- YOUR TASK
Below are the records. Reproduce the line that contains "in *. destruct (read_fault s); [done|]." and every line after it to the end, exactly and alone.
◆ ◆ ◆ ◆ ◆ ◆ ◆
#[export] Instance persistence_store_laws : RowStoreLaws Persistence.
Proof.
  split; cbn.
  - intros s s' t k b o (Hdek & Hrf & [[_ ?]|(blob & Hdec & Hdb & _)])%put_cases; [done|].
    unfold get, begin_read. rewrite Hrf, Hdb, Hdek.
    destruct (read_fault s); [done|]. cbn [mbind result_bind].
    rewrite table_of_update, decide_True, lookup_partial_alter_eq by done.
    rewrite Hdec. by intros [= <-].
  - intros s s' t k t' k' b r (Hdek & Hrf & Hdb)%put_cases Hne.
    unfold get, begin_read. rewrite Hrf, Hdek.
    destruct (read_fault s); [done|]. cbn [mbind result_bind].
    destruct Hdb as [[-> _]|(blob & _ & -> & _)]; [done|].
    rewrite table_of_update. case_decide as Ht; [|done]. subst t'.
    rewrite lookup_partial_alter_ne by congruence. done.
Qed.

#[export] Instance persistence_cell : CasCell Persistence :=
  {| cell_get := get_device_link; cell_replace := replace_device_link;
     cell_init := initialize_device_link; cell_content := device_link_content |}.

Lemma content_same s s' :
  dek s' = dek s -> db s' = db s -> device_link_content s' = device_link_content s.
Proof. unfold device_link_content. by intros -> ->. Qed.

Lemma content_written s s' b blob :
  dek s' = dek s -> db s' = update_row (db s) DEVICE_LINK DEVICE_LINK_KEY (Some blob) ->
  decrypt_blob (dek s) blob = Ok b -> device_link_content s' = Some b.
Proof.
  unfold device_link_content. intros -> -> Hd.
  rewrite table_of_update, decide_True, lookup_partial_alter_eq by done. cbn. by rewrite Hd.
Qed.

#[export] Instance persistence_cell_laws : CasCellLaws Persistence.
Proof.
  split; cbn.
  - intros s o. unfold get_device_link, get, begin_read, device_link_content.
    destruct (read_fault s); [done|]. cbn [mbind result_bind].
    destruct (table_of (db s) DEVICE_LINK !! DEVICE_LINK_KEY) as [row|]; cbn; [|by intros [= <-]].
    destruct (decrypt_blob (dek s) row); cbn; [by intros [= <-]|done].
  - intros s e b s' r. unfold replace_device_link.
    destruct (encrypt_blob _ _ _) as [blob|] eqn:Eb; [|intros [= <- <-]; by left].
    match goal with |- context [match ?m with Ok _ => _ | Err _ => _ end] => destruct m as [cur|] eqn:Ec end;
      [|intros [= <- <-]; by left].
    assert (Hcur : device_link_content s = cur).
    { unfold device_link_content, begin_read in *. destruct (read_fault s); [done|].
      cbn [mbind result_bind] in Ec.
      destruct (table_of (db s) DEVICE_LINK !! DEVICE_LINK_KEY) as [row|]; cbn in Ec |- *; [|congruence].
      destruct (decrypt_blob (dek s) row); cbn in *; congruence. }
    case_bool_decide as He; [|intros [= <- <-]; left; by rewrite Hcur]. cbn [negb].
    intros (Hdek & _ & _ & [[Hdb Hr]|(d & v & [= <- <-] & Hdb & Hr)])%write_cases.
    + left. split_and!; [by apply content_same|by destruct r|by destruct r].
    + right. split_and!; [by rewrite Hcur
        |by eapply content_written; [exact Hdek|exact Hdb|eapply decrypt_encrypt_blob]
        |by destruct Hr as [->|?]; [|destruct r]].
  - intros s b s' r. unfold initialize_device_link.
    destruct (encrypt_blob _ _ _) as [blob|] eqn:Eb; [|intros [= <- <-]; by left].
    unfold begin_read. destruct (read_fault s); [intros [= <- <-]; by left|].
    destruct (table_of (db s) DEVICE_LINK !! DEVICE_LINK_KEY) as [row|] eqn:Erow.
    + intros (Hdek & _ & _ & [[Hdb Hr]|(d & v & Hop & Hdb & Hr)])%write_cases; left.
      * split; [by apply content_same|]. by intros w ->.
      * apply bind_Ok in Hop as (w0 & Hw & [= <- <-]). split; [by apply content_same|].
        intros w ->. destruct Hr as [[= ->]|]; [|done]. unfold device_link_content.
        rewrite Erow. cbn. by rewrite Hw.
    + intros (Hdek & _ & _ & [[Hdb Hr]|(d & v & [= <- <-] & Hdb & Hr)])%write_cases.
      * left. split; [by apply content_same|]. by intros w ->.
      * right. split_and!; [by unfold device_link_content; rewrite Erow
          |by eapply content_written; [exact Hdek|exact Hdb|eapply decrypt_encrypt_blob]|].
        intros w ->. by destruct Hr as [[= ->]|].
Qed.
◆ ◆ ◆ ◆ ◆ ◆ ◆
- ANSWER SPACE
    { unfold device_link_content, begin_read in *. destruct (read_fault s); [done|].
      cbn [mbind result_bind] in Ec.
      destruct (table_of (db s) DEVICE_LINK !! DEVICE_LINK_KEY) as [row|]; cbn in Ec |- *; [|congruence].
      destruct (decrypt_blob (dek s) row); cbn in *; congruence. }
    case_bool_decide as He; [|intros [= <- <-]; left; by rewrite Hcur]. cbn [negb].
    intros (Hdek & _ & _ & [[Hdb Hr]|(d & v & [= <- <-] & Hdb & Hr)])%write_cases.
    + left. split_and!; [by apply content_same|by destruct r|by destruct r].
    + right. split_and!; [by rewrite Hcur
        |by eapply content_written; [exact Hdek|exact Hdb|eapply decrypt_encrypt_blob]
        |by destruct Hr as [->|?]; [|destruct r]].
  - intros s b s' r. unfold initialize_device_link.
    destruct (encrypt_blob _ _ _) as [blob|] eqn:Eb; [|intros [= <- <-]; by left].
    unfold begin_read. destruct (read_fault s); [intros [= <- <-]; by left|].
    destruct (table_of (db s) DEVICE_LINK !! DEVICE_LINK_KEY) as [row|] eqn:Erow.
    + intros (Hdek & _ & _ & [[Hdb Hr]|(d & v & Hop & Hdb & Hr)])%write_cases; left.
      * split; [by apply content_same|]. by intros w ->.
      * apply bind_Ok in Hop as (w0 & Hw & [= <- <-]). split; [by apply content_same|].
        intros w ->. destruct Hr as [[= ->]|]; [|done]. unfold device_link_content.
        rewrite Erow. cbn. by rewrite Hw.
    + intros (Hdek & _ & _ & [[Hdb Hr]|(d & v & [= <- <-] & Hdb & Hr)])%write_cases.
      * left. split; [by apply content_same|]. by intros w ->.
      * right. split_and!; [by unfold device_link_content; rewrite Erow
          |by eapply content_written; [exact Hdek|exact Hdb|eapply decrypt_encrypt_blob]|].
        intros w ->. by destruct Hr as [[= ->]|].
Qed.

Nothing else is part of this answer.